Cleaning up 2 • Identify and transform outliers. (go to other .xls). • Recode values to meaningful values. Income, age ranges, are common variables requiring this transformation. • Recode into different value. Recode each value to the midpoint value of the range. For the low range, select 10% under, for the high range, it depends on how much skew there is, but 10-20% is appropriate. • On the original variable, calculate the mean.
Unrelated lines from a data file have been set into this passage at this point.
(* ===== verification/SyntaxNumbers.v ===== *)
(** Number literals: [validNumberLiteral] accepts exactly the numbers of the grammar. *)

From Stdlib Require Import String Ascii.
From S2P Require Import Prelude.
From S2P Require Import GoInt.
From S2P Require Import SyntaxToken.
From S2P Require Import SyntaxLiteral.
From S2P Require Import SyntaxScan.
From S2P Require Import SyntaxBytes.
From S2P Require Import SyntaxGrammar.
From S2P Require Import SyntaxStrings.

Implicit Types (pre rest post w ds : list Z).

(** * Runs of digits *)

Definition digit_of (base c : Z) : Prop := ∃ x, hexValue c = Some x ∧ x < base.

(** What may follow: [previous] is whether a digit precedes. *)
Inductive digits_from (base : Z) : bool → list Z → Prop :=
| df_nil : digits_from base true []
| df_under w : digits_from base false w → digits_from base true (chr "_" :: w)
| df_digit previous c w :
    digit_of base c → digits_from base true w → digits_from base previous (c :: w).

Lemma digits_from_of base w : digits_from base false w ↔ digits_of base w.
Proof.
  split.
  - intros H. assert (∀ p w, digits_from base p w →
      if p then ∀ c, digit_of base c → digits_of base (c :: w) else digits_of base w) as Hall; [|exact (Hall false w H)].
    clear w H. intros p w H. induction H as [|w H IH|p c w Hc H IH].
    + intros c (x & ? & ?). by apply (do_one base c x).
    + intros c (x & ? & ?). by apply (do_under base c x).
    + destruct p; [|by apply IH]. intros c' (x & ? & ?). apply (do_next base c' x); [done..|by apply IH].
  - induction 1 as [c x Hx Hb|c x w Hx Hb H IH|c x w Hx Hb H IH].
    + apply df_digit; [by exists x|constructor].
    + apply df_digit; [by exists x|]. inversion IH; subst. by apply df_digit.
    + apply df_digit; [by exists x|]. by apply df_under.
Qed.
(** * Token arrays *)

(** The last token and no other is the end of the file, and all lie in the source. *)
Record toks_ok (src : list Z) (toks : list Token) : Prop := {
  to_last : ∃ front eof, toks = front ++ [eof] ∧ tokenKind eof = TokenEOF ∧ tokenChar eof = 0 ∧
    Forall (λ t, tokenKind t ≠ TokenEOF) front;
  to_spans : Forall (λ t, 0 ≤ t_Start t ≤ t_End t ∧ t_End t ≤ lenZ src) toks;
  to_words : Forall (λ t, tokenKind t = TokenEOF ∨ t_Start t < t_End t) toks }.

Lemma lexeme_nonempty kind w rest : lexeme kind w rest → w ≠ [].
Proof.
  destruct 1 as [w rest (r & rs & -> & _) _|w rest Hw _|w out rest _|w rest _|w v rest _|w rest Hop Hlen]; try done.
  - unfold utf8s. simpl. destruct (utf8_nonempty r) as (c & l & ->). done.
  - by apply number_nonempty.
  - intros ->. revert Hlen. unfold operator_length. change (lenZ (@nil Z)) with 0. by repeat case_decide.
Qed.

Lemma lexeme_not_eof kind w rest : lexeme kind w rest → kind ≠ TokenEOF.
Proof.
  destruct 1; try done. destruct (word_kind_cases keywords w) as [->|(e & He & -> & _)]; [done|].
  assert (Forall (λ e, e.2 ≠ TokenEOF) keywords) as Hk by (by apply (bool_decide_unpack _)).
  by apply (proj1 (Forall_forall _ _) Hk e).
Qed.

Lemma lex_spans pos line rest tokens last :
  lex pos line rest tokens last → 0 ≤ pos → bytes_ok rest →
  Forall (λ t, 0 ≤ t_Start t ∧ t_Start t < t_End t ∧ t_End t ≤ pos + lenZ rest ∧ tokenKind t ≠ TokenEOF) tokens.
Proof.
  induction 1 as [pos line|pos line w rest tokens last Htv Hlex IH|pos line kind w rest tokens last Hl Hlex IH];
    intros Hpos Hb; [constructor| |]; apply Forall_app in Hb as [Hbw Hb]; pose proof (lenZ_nonneg w);
    rewrite lenZ_app, Z.add_assoc; [apply IH; [lia|done]|].
  constructor; [|apply IH; [lia|done]]. cbn [t_Start t_End]. pose proof (lenZ_nonneg rest).
  destruct (lexeme_kind kind w rest Hl Hbw) as [Hk Hop]. rewrite token_word_kind by done.
  split_and!; [lia| |lia|by eapply lexeme_not_eof].
  apply lexeme_nonempty in Hl. destruct w; [done|]. rewrite lenZ_cons. pose proof (lenZ_nonneg w). lia.
Qed.

Lemma eof_token line start end_ :
  tokenKind (MkToken (kindLine TokenEOF line) start end_) = TokenEOF ∧
  tokenChar (MkToken (kindLine TokenEOF line) start end_) = 0.
Proof.
  split; [by apply (token_word_kind TokenEOF line [])|]. unfold tokenChar, kindLine, TokenOperatorCharShift.
  cbn [t_KindLine]. unfold TokenOperatorCharMask, TokenOperatorLineShift, TokenEOF. change 127 with (Z.ones 7).
  rewrite Z.lor_0_l. apply Z.bits_inj_0. intros n. rewrite Z.land_spec. destruct (Z.ltb_spec n 0); [by rewrite Z.testbit_neg_r|].
  destruct (decide (n < 7)); [|rewrite Z.ones_spec_high by lia; apply andb_false_r].
  rewrite Z.shiftr_spec, Z.shiftl_spec, Z.testbit_neg_r by lia. done.
Qed.
Lemma typeDeclarationHasParameters_total start end_ : 0 ≤ start →
  ∃ b, typeDeclarationHasParameters toks start end_ = Some b ∧
    (b = true → start + 2 < end_).
Proof.
  intros Hs. unfold typeDeclarationHasParameters.
  destruct (guard_or (negb (tokCharIs toks start (chr "[")) || (end_ <=? start + 2)) (kindIs toks (start + 1) (λ k, negb (k =? TokenIdent))))
    as (none & -> & Hnone).
  { intros [Hc%negb_false_iff _]%orb_false_iff. apply (kindIs_total toks). pose proof (tokCharIs_lt _ _ Hok _ _ Hc ltac:(done)). lia. }
  cbn [mbind option_bind]. destruct none; [by exists false|]. destruct (Hnone eq_refl) as [[_ He%Z.leb_gt]%orb_false_iff _].
  destruct (skipBalanced_spec _ _ Hok (chr "[") (chr "]") start) as (r & -> & Hr). cbn [mbind option_bind].
  destruct (Z.leb_spec r (start + 3)); [by exists false|]. destruct Hr as [[-> _]|[Hr Hg]]; [lia|].
  destruct (kindIs_total toks (start + 2) (Z.eqb TokenIdent) ltac:(lia)) as [b ->]. cbn [mbind option_bind].
  destruct b; [by exists true|].
  destruct (parameterSigns_total (r - 1) (length toks) ltac:(lia) (start + 2) (start + 2) 0) as [b ->]; [lia| |].
  { unfold SyntaxTokens.eofTok, lenZ in *. lia. }
  by exists b.
Qed.

Lemma parseTypeParamList_spec name start kind f :
  kindAt name TokenIdent → start = name + 1 → kind = TokenType ∨ kind = TokenFunc →
  wp False (parseTypeParamList toks name start kind) (λ r f',
    (r.2 = false → f' = f) ∧
    (r.2 = true → ∃ g, f' = addGeneric g f ∧ generic_ok toks g ∧ l_StartTok g = start ∧ l_EndTok g = r.1)) f.
Proof.
  intros Hname -> Hkind. pose proof (kindAt_range _ _ _ Hname) as Hr. unfold parseTypeParamList. wp_step.
  destruct (skipBalanced_spec _ _ Hok (chr "[") (chr "]") (name + 1)) as (end_ & Hskip & Hend).
  eapply wp_lift; [done|]. destruct (Z.leb_spec end_ (name + 1 + 2)); [by wp_step|]. destruct Hend as [[-> _]|[Hend Hg]]; [lia|].
  wp_step. destruct (typeParams_total (name + 1 + 1) end_ (length toks) ltac:(lia) ltac:(lia) (name + 1 + 1) [] []) as (r & Hrun & Hps).
  { lia. } { unfold SyntaxTokens.eofTok, lenZ in *. lia. } { left. lia. }
  { exists (name + 1 + 1). split_and!; simpl; done || lia. }
  eapply wp_lift; [done|]. destruct r as [[[|] [|p params]]|]; try by wp_step.
  destruct (Hps _ eq_refl) as (mid & Hch & Hmid & Hpok & Hle & _).
  assert (chain p_NameTok (λ p, p_NameTok p + 1) (name + 1 + 1) (end_ - 1) (p :: params)) as Hch'.
  { rewrite <- (app_nil_r (p :: params)). by eapply chain_app. }
  wp_step. wp_step. wp_step. split; [done|]. intros _. eexists. split; [done|]. split; [|done].
  split; cbn [l_Kind l_NameTok l_StartTok l_EndTok l_Parameters]; try done.
  eapply Forall_impl; [done|]. simpl. lia.
Qed.

(** ** Imports *)

(** A malformed part that left the file as it was. *)
Lemma reads_fail lo f tok : lo ≤ eofTok → reads lo f (tok, false) f.
Proof. intros. split; [by apply grown_refl|done]. Qed.

Lemma reads_ok lo next f f' : lo < next ≤ eofTok → grown lo next f f' → reads lo f (next, true) f'.
Proof. intros Hn Hg. split; [by eapply grown_weaken; [done|lia|lia]|]. by split. Qed.

Lemma importEnd_total pathTok grp : 0 ≤ pathTok ≤ eofTok →
  ∃ r, importEnd toks lineStarts pathTok (pathTok + 1) grp = Some r ∧
    ∀ next, r = Some next → pathTok < eofTok → pathTok < next ≤ eofTok.
Proof.
  intros Hp. unfold importEnd. rewrite (more_spec src) by (done || lia). cbn [mbind option_bind].
  destruct (Z.ltb_spec (pathTok + 1) eofTok); [|exists (Some (pathTok + 1)); split; [done|]; intros ? [= <-]; lia].
  destruct (tokCharIs toks (pathTok + 1) (chr ";")); [exists (Some (pathTok + 1 + 1)); split; [done|]; intros ? [= <-]; lia|].
  destruct (grp && _); [exists (Some (pathTok + 1)); split; [done|]; intros ? [= <-]; lia|].
  destruct (lineAt_total toks lineStarts (pathTok + 1) ltac:(lia)) as [a ->], (lineAt_total toks lineStarts pathTok ltac:(lia)) as [b ->].
  cbn [mbind option_bind]. eexists. split; [done|]. intros next. destruct (negb _); [|done]. intros [= <-]. lia.
Qed.

Lemma isImportName_total i : 0 ≤ i ≤ eofTok → ∃ b, isImportName toks i = Some b ∧
  (b = true → kindAt i TokenIdent ∨ tokCharIs toks i (chr ".") = true).
Proof.
  intros Hi. unfold isImportName. rewrite (proj2 (Z.ltb_ge i 0)), (proj2 (Z.leb_gt _ _)) by (unfold SyntaxTokens.eofTok in *; lia). simpl.
  destruct (kindIs_total toks i (Z.eqb TokenIdent) Hi) as [b Hb]. rewrite Hb. destruct b; simpl.
  - exists true. split; [done|]. left. by eapply kindIs_eqb.
  - eexists. split; [done|]. by right.
Qed.

Lemma parseImportSpec_spec start grp f : 0 ≤ start ≤ eofTok →
  wp False (parseImportSpec toks lineStarts start grp) (reads start f) f.
Proof.
  intros Hs. unfold parseImportSpec. rewrite (proj2 (Z.leb_gt _ _)) by (unfold SyntaxTokens.eofTok in *; lia).
  destruct (kindIs_total toks start (Z.eqb TokenString) Hs) as [b Hb]. wp_step. eapply wp_lift; [done|]. wp_step.
  destruct (isImportName_total start Hs) as (nm & Hnm & Hname).
  assert (∃ named : bool, (if negb b then lift (isImportName toks start) else mret false) f = Some (named, f) ∧
    (named = true → kindAt start TokenIdent ∨ tokCharIs toks start (chr ".") = true)) as (named & Hrun & Hnamed).
  { destruct b; [by exists false|]. exists nm. by rewrite Hnm. }
  unfold wp at 1. rewrite Hrun.
  set (sp := if named then (start, start + 1) else (-1, start)).
  assert (start ≤ sp.2 ≤ start + 1) as Hsp by (unfold sp; destruct named; simpl; lia).
  destruct sp as [nameTok pathTok] eqn:He. simpl in Hsp. unfold sp in He.
  destruct (kind_guard pathTok TokenString ltac:(lia)) as (bad & Hbad & Hpath). wp_step. eapply wp_lift; [done|].
  destruct bad; [wp_step; apply reads_fail; lia|]. specialize (Hpath eq_refl). pose proof (kindAt_lt _ _ Hok _ _ Hpath ltac:(done)) as Hlt.
  destruct (importEnd_total pathTok grp ltac:(lia)) as (r & Hr & Hnext). wp_step. eapply wp_lift; [done|].
  destruct r as [next|]; [|wp_step; apply reads_fail; lia]. specialize (Hnext next eq_refl ltac:(lia)). repeat wp_step.
  apply reads_ok; [lia|]. apply grown_import; simpl; try lia. split; simpl; [done|done|].
  destruct named; injection He as <- <-; [right|by left]. split_and!; [done|done|]. by apply Hnamed.
Qed.
(* ===== verification/SyntaxBodyFacts.v ===== *)
(** The parser of function bodies: its loops over tokens, and the statement trees that it
    records. *)

From Stdlib Require Import String Ascii.
From S2P Require Import Prelude.
From S2P Require Import GoInt.
From S2P Require Import SyntaxToken.
From S2P Require Import SyntaxScan.
From S2P Require Import SyntaxBytes.
From S2P Require Import SyntaxParse.
From S2P Require Import SyntaxBody.
From S2P Require Import SyntaxTokens.

(** * Groups inside groups *)

Section inside.
Context (open close : Z) (Hne : open ≠ close).

Lemma levels_less l : ∀ k j, levels open close (S k) l = Some j → ∃ j', levels open close k l = Some j' ∧ j' < j.
Proof.
  induction l as [|t l IH]; intros k j; [done|]. simpl. destruct (tokenChar t =? open).
  { intros (i & (j' & -> & Hj')%IH & ->)%fmap_Some. eexists. split; [done|]. lia. }
  destruct (tokenChar t =? close).
  - intros (i & Hi & ->)%fmap_Some. destruct k as [|k].
    + exists 1. split; [done|]. apply levels_unwinds in Hi as (pre & c & post & _ & -> & _). pose proof (lenZ_nonneg pre). lia.
    + apply IH in Hi as (j' & -> & Hj'). eexists. split; [done|]. lia.
  - intros (i & (j' & -> & Hj')%IH & ->)%fmap_Some. eexists. split; [done|]. lia.
Qed.

Lemma levels_least l : ∀ k j, levels open close k l = Some j → ∃ j', levels open close 0 l = Some j' ∧ j' ≤ j.
Proof.
  intros k. induction k as [|k IH]; intros j Hj; [exists j; split; [done|lia]|].
  apply levels_less in Hj as (i & (j' & -> & Hj')%IH & Hi). exists j'. split; [done|lia].
Qed.

(** A group that is opened inside ends inside. *)
Lemma levels_inside l : ∀ k j p a, levels open close k l = Some j → l !! p = Some a → tokenChar a = open → Z.of_nat p < j →
  ∃ j', levels open close 0 (drop (S p) l) = Some j' ∧ Z.of_nat p + 1 + j' < j.
Proof.
  induction l as [|t l IH]; intros k j p a; [done|]. simpl. destruct p as [|p].
  - intros Hl [= ->] Ha Hj. rewrite Ha, Z.eqb_refl in Hl. apply fmap_Some in Hl as (i & Hi & ->).
    apply levels_less in Hi as (i' & Hi' & Hlt). apply levels_least in Hi' as (j' & Hj' & Hle). exists j'.
    rewrite drop_0. split; [done|]. simpl. lia.
  - intros Hl Hp Ha Hj. apply fmap_Some in Hl as (i & Hl & ->).
    assert (∃ k', levels open close k' l = Some i) as (k' & Hi).
    { destruct (_ =? open); [eauto|]. destruct (_ =? close); [|eauto]. destruct k; [|eauto]. injection Hl as <-. lia. }
    destruct (IH k' i p a Hi Hp Ha ltac:(lia)) as (j' & Hj' & Hlt). exists j'. split; [done|]. simpl in *. lia.
Qed.
End inside.

(** * Loops over tokens *)

Section body.
Context (src : list Z) (toks : list Token) (Hok : toks_ok src toks).
Local Notation eofTok := (eofTok toks).
Local Notation kindAt := (kindAt toks).
Local Notation braced := (grouped toks (chr "{") (chr "}")).

Lemma braced_inside o e s e' : braced o e → o < s < e - 1 → braced s e' → e' ≤ e - 1.
Proof.
  intros Ho Hs He. destruct (grouped_levels _ _ Hok _ _ _ _ Ho) as (_ & Hr & Hl).
  destruct (grouped_levels _ _ Hok _ _ _ _ He) as (Hc & Hr' & Hl'). apply tokCharIs_true in Hc as (a & Ha & Hc).
  assert (sublistZ toks (o + 1) eofTok !! Z.to_nat (s - (o + 1)) = Some a) as Hat.
  { rewrite <- lookupZ_to_nat by lia. rewrite sublistZ_lookup by (destruct Ho; lia). rewrite <- Ha. f_equal. lia. }
  destruct (levels_inside _ _ _ _ _ _ _ Hl Hat Hc ltac:(lia)) as (j' & Hj' & Hlt).
  assert (drop (S (Z.to_nat (s - (o + 1)))) (sublistZ toks (o + 1) eofTok) = sublistZ toks (s + 1) eofTok) as Hd.
  { unfold sublistZ. rewrite skipn_firstn_comm, drop_drop. destruct Ho. f_equal; [lia|]. f_equal. lia. }
  rewrite Hd, Hl' in Hj'. injection Hj' as <-. lia.
Qed.

Lemma lineOf_total i : 0 ≤ i ≤ eofTok → ∃ x, lineOf toks i = Some x.
Proof. intros Hi. unfold lineOf. destruct (tok_at toks i Hi) as [t ->]. by eexists. Qed.

Lemma charOf_total i : 0 ≤ i ≤ eofTok → ∃ x, charOf toks i = Some x.
Proof. intros Hi. unfold charOf. destruct (tok_at toks i Hi) as [t ->]. by eexists. Qed.

Lemma tokenIsAssign_total i t : toks !!z i = Some t → ∃ b, tokenIsAssign src t = Some b.
Proof.
  intros Ht. pose proof (tok_span _ _ Hok _ _ Ht). unfold tokenIsAssign. cbv zeta.
  destruct (_ || _ || _); [by eexists|]. destruct (_ || _ || _) eqn:Hsize; [|by eexists].
  assert (1 ≤ t_End t - t_Start t ≤ 3) as Hs.
  { apply orb_true_iff in Hsize as [[?%Z.eqb_eq|?%Z.eqb_eq]%orb_true_iff|?%Z.eqb_eq]; lia. }
  unfold assignOperator. destruct (lookupZ_lt_is_Some src (t_Start t) ltac:(lia)) as [a ->]. cbn [mbind option_bind].
  destruct (Z.eqb_spec (t_End t - t_Start t) 1); [by eexists|].
  destruct (lookupZ_lt_is_Some src (t_Start t + 1) ltac:(lia)) as [b ->].
  destruct (Z.eqb_spec (t_End t - t_Start t) 2); [by eexists|].
  destruct (Z.eqb_spec (t_End t - t_Start t) 3); [|by eexists].
  destruct (lookupZ_lt_is_Some src (t_Start t + 2) ltac:(lia)) as [c ->]. by eexists.
Qed.
(** ** Preconditions of [launchGame] *)

(** A failed precondition changes nothing but the notifications. *)
Lemma launchGame_unauthenticated (w : World) (versionId : string)
      (modLoader serverAddress : option string) :
  fst (AuthManager.isAuthenticated w) = Returned false ->
  GameLauncher.launchGame versionId modLoader serverAddress w
  = (Thrown "User not authenticated",
     with_notifications
       (fun l => l ++ [{| notification_message := "Launch failed: User not authenticated";
                          notification_type := "error" |}]) w).
Proof.
  unfold GameLauncher.launchGame, AuthManager.isAuthenticated. run.
  destruct (currentUser (authManager w)), (authType (authManager w));
    simpl; intros H; try discriminate H; reflexivity.
Qed.

Lemma launchGame_not_installed (w : World) (versionId : string)
      (modLoader serverAddress : option string) :
  fst (AuthManager.isAuthenticated w) = Returned true ->
  versionId ∉ installedVersions (versionManager w) ->
  GameLauncher.launchGame versionId modLoader serverAddress w
  = (Thrown ("Minecraft " +:+ versionId +:+ " is not installed"),
     with_notifications
       (fun l => l ++ [{| notification_message :=
                            "Launch failed: " +:+ ("Minecraft " +:+ versionId +:+ " is not installed");
                          notification_type := "error" |}]) w).
Proof.
  unfold GameLauncher.launchGame, AuthManager.isAuthenticated,
    VersionManager.isVersionInstalled. run.
  intros Ha Hi.
  destruct (currentUser (authManager w)), (authType (authManager w));
    simpl in *; try discriminate Ha.
  rewrite bool_decide_eq_false_2 by exact Hi. reflexivity.
Qed.

(** C9.  [launchGame] checks its preconditions before it changes anything:
    when nobody is signed in, or when the version is not marked installed,
    the call throws (with the message of the first test that fails), the
    launch history has no new entry and the stored process handle is the
    one it was. *)
Theorem launchGame_preconditions (w : World) (versionId : string)
        (modLoader serverAddress : option string) :
  fst (AuthManager.isAuthenticated w) = Returned false
  \/ versionId ∉ installedVersions (versionManager w) ->
  let (result, w') := GameLauncher.launchGame versionId modLoader serverAddress w in
  (exists message, result = Thrown message
     /\ (fst (AuthManager.isAuthenticated w) = Returned false ->
         message = "User not authenticated")
     /\ (fst (AuthManager.isAuthenticated w) = Returned true ->
         message = "Minecraft " +:+ versionId +:+ " is not installed"))
  /\ launchHistory (gameLauncher w') = launchHistory (gameLauncher w)
  /\ gameProcess (gameLauncher w') = gameProcess (gameLauncher w)
  /\ craftlauncher_launch_history (localStorage w')
     = craftlauncher_launch_history (localStorage w).
Proof.
  intros H.
  destruct (fst (AuthManager.isAuthenticated w)) as [[|]|] eqn:Ha.
  - destruct H as [H | H]; [discriminate H |].
    rewrite (launchGame_not_installed w versionId modLoader serverAddress Ha H).
    split; [|repeat split].
    eexists; split; [reflexivity |]. split; [discriminate | reflexivity].
  - rewrite (launchGame_unauthenticated w versionId modLoader serverAddress Ha).
    split; [|repeat split].
    eexists; split; [reflexivity |]. split; [reflexivity | discriminate].
  - unfold AuthManager.isAuthenticated, gets in Ha. simpl in Ha. discriminate Ha.
Qed.

Lemma launchGame_preconditions_witness :
  let w := Sample.world Sample.signedIn ∅ Sample.defaultSettings None in
  let (result, w') := GameLauncher.launchGame "1.20.4" None None w in
  (exists message, result = Thrown message
     /\ (fst (AuthManager.isAuthenticated w) = Returned false ->
         message = "User not authenticated")
     /\ (fst (AuthManager.isAuthenticated w) = Returned true ->
         message = "Minecraft " +:+ "1.20.4" +:+ " is not installed"))
  /\ launchHistory (gameLauncher w') = launchHistory (gameLauncher w)
  /\ gameProcess (gameLauncher w') = gameProcess (gameLauncher w)
  /\ craftlauncher_launch_history (localStorage w')
     = craftlauncher_launch_history (localStorage w).
Proof.
  apply (launchGame_preconditions
           (Sample.world Sample.signedIn ∅ Sample.defaultSettings None)
           "1.20.4" None None).
  right. vm_compute. discriminate.
Defined.

(** ** Version details *)

Section VersionDetailsFacts.
Import VersionManager.

Lemma mapLibraries_run (versionId : string) (libs : list string) (w : World) :
  mapLibraries versionId libs w
  = (Returned (librariesFrom versionId libs (librarySizeDraws (chance w))),
     afterLibraryDraws (length libs) w).
Proof.
  revert w. induction libs as [|lib rest IH]; intros w; simpl.
  - reflexivity.
  - unfold bind at 1. simpl. unfold bind at 1. rewrite IH. reflexivity.
Qed.

Lemma getVersionDetails_run (versionId : string) (version : Version) (w : World) :
  getVersionById (versions (versionManager w)) versionId = Some version ->
  getVersionDetails versionId w
  = (Returned (versionDetailsOf version
                 (librariesFrom (version_id version) baseLibraries
                                (librarySizeDraws (chance w)))),
     afterLibraryDraws (length baseLibraries) w).
Proof.
  intros Hv. unfold getVersionDetails, getMockLibraries.
  unfold bind at 1, gets. rewrite Hv.
  unfold bind. rewrite mapLibraries_run. reflexivity.
Qed.

Lemma getVersionDetails_unknown (versionId : string) (w : World) :
  getVersionById (versions (versionManager w)) versionId = None ->
  getVersionDetails versionId w
  = (Thrown ("Version " +:+ versionId +:+ " not found"), w).
Proof.
  intros Hv. unfold getVersionDetails. unfold bind at 1, gets. rewrite Hv. reflexivity.
Qed.

(** Drawing library sizes changes nothing but the stream of draws. *)
Lemma afterLibraryDraws_frame (n : nat) (w : World) :
  let w' := afterLibraryDraws n w in
  authManager w' = authManager w
  /\ versionManager w' = versionManager w
  /\ downloadManager w' = downloadManager w
  /\ gameLauncher w' = gameLauncher w
  /\ localStorage w' = localStorage w
  /\ platform w' = platform w
  /\ notifications w' = notifications w
  /\ downloadLog w' = downloadLog w
  /\ transfers (chance w') = transfers (chance w)
  /\ launches (chance w') = launches (chance w)
  /\ uuids (chance w') = uuids (chance w)
  /\ clock (chance w') = clock (chance w).
Proof.
  revert w. induction n as [|n IH]; intros w; simpl.
  - repeat split.
  - specialize (IH (snd (nextLibrarySizeDraw w))). simpl in IH. exact IH.
Qed.

Lemma librariesFrom_artifacts (versionId : string) (libs : list string) (draws : Stream Z) :
  length (libraryArtifacts (librariesFrom versionId libs draws)) = length libs.
Proof.
  revert draws. induction libs as [|lib rest IH]; intros draws; simpl.
  - reflexivity.
  - f_equal. apply IH.
Qed.





End VersionDetailsFacts.




(** ** Download size *)

Lemma fold_addLibrarySize (libraries : list Library) (totalSize : Z) :
  fold_left VersionManager.addLibrarySize libraries totalSize
  = totalSize + VersionManager.sum (VersionManager.librarySizes libraries).
Proof.
  revert totalSize. induction libraries as [|lib rest IH]; intros totalSize.
  - simpl. unfold VersionManager.sum. simpl. lia.
  - cbn [fold_left]. rewrite IH.
    unfold VersionManager.addLibrarySize, VersionManager.librarySizes,
      VersionManager.libraryArtifacts.
    cbn [flat_map].
    destruct (library_downloads lib) as [d|]; [destruct (downloads_artifact d) as [a|] |];
      cbn [app map VersionManager.sum fold_right]; unfold VersionManager.sum; lia.
Qed.

Lemma inherited_In (key : string) :
  JS.inherited key = true <-> In key JS.objectPrototypeKeys.
Proof.
  unfold JS.inherited. rewrite existsb_exists. split.
  - intros (k & Hin & Heq). apply String.eqb_eq in Heq. subst k. exact Hin.
  - intros Hin. exists key. split; [exact Hin | apply String.eqb_refl].
Qed.

(** [getModLoaderSizeValue] and [getModLoaderSize] agree on every name
    that is not that of a member of [Object.prototype]; on those names
    the value is the member. *)
Lemma getModLoaderSizeValue_plain (modLoader : string) :
  JS.plainKey modLoader ->
  VersionManager.getModLoaderSizeValue modLoader
  = JS.Num (VersionManager.getModLoaderSize modLoader).
Proof.
  intros Hplain.
  unfold VersionManager.getModLoaderSizeValue, VersionManager.getModLoaderSize,
    JS.lookupOrAny, JS.lookupOr.
  destruct (VersionManager.modLoaderSizes !! modLoader) as [v|]; [reflexivity |].
  destruct (JS.inherited modLoader) eqn:Hi; [| reflexivity].
  apply inherited_In in Hi. destruct (Hplain Hi).
Qed.

Lemma getModLoaderSizeValue_inherited (modLoader : string) :
  In modLoader JS.objectPrototypeKeys ->
  VersionManager.getModLoaderSizeValue modLoader = JS.Member modLoader.
Proof.
  intros Hin. cbn [In JS.objectPrototypeKeys] in Hin.
  repeat (destruct Hin as [<- | Hin]; [vm_compute; reflexivity |]).
  destruct Hin.
Qed.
You can either reset missings to the recoded value closest to it, or impute a value. • Transforming to deal with heteroscedasticity. Logging income is a standard one.
Character of Data • Look for linearity, curvilinearity, multicollinearity, singularity. • Conduct bivariate analyses between your DV and your IVs. • If the DV is a continuous, or at least nominal variable, then you can compare means and look at the t-test or, anova. If it’s dichotomous, do crosstabs and look at the chi-square. • Curvilinear relationships will require a transformation of the IV to something more usable. • A correlation analysis will help you identify collinearity. Multicollinearity requires either dropping variables, or transforming the variables into an index, or factor analysis.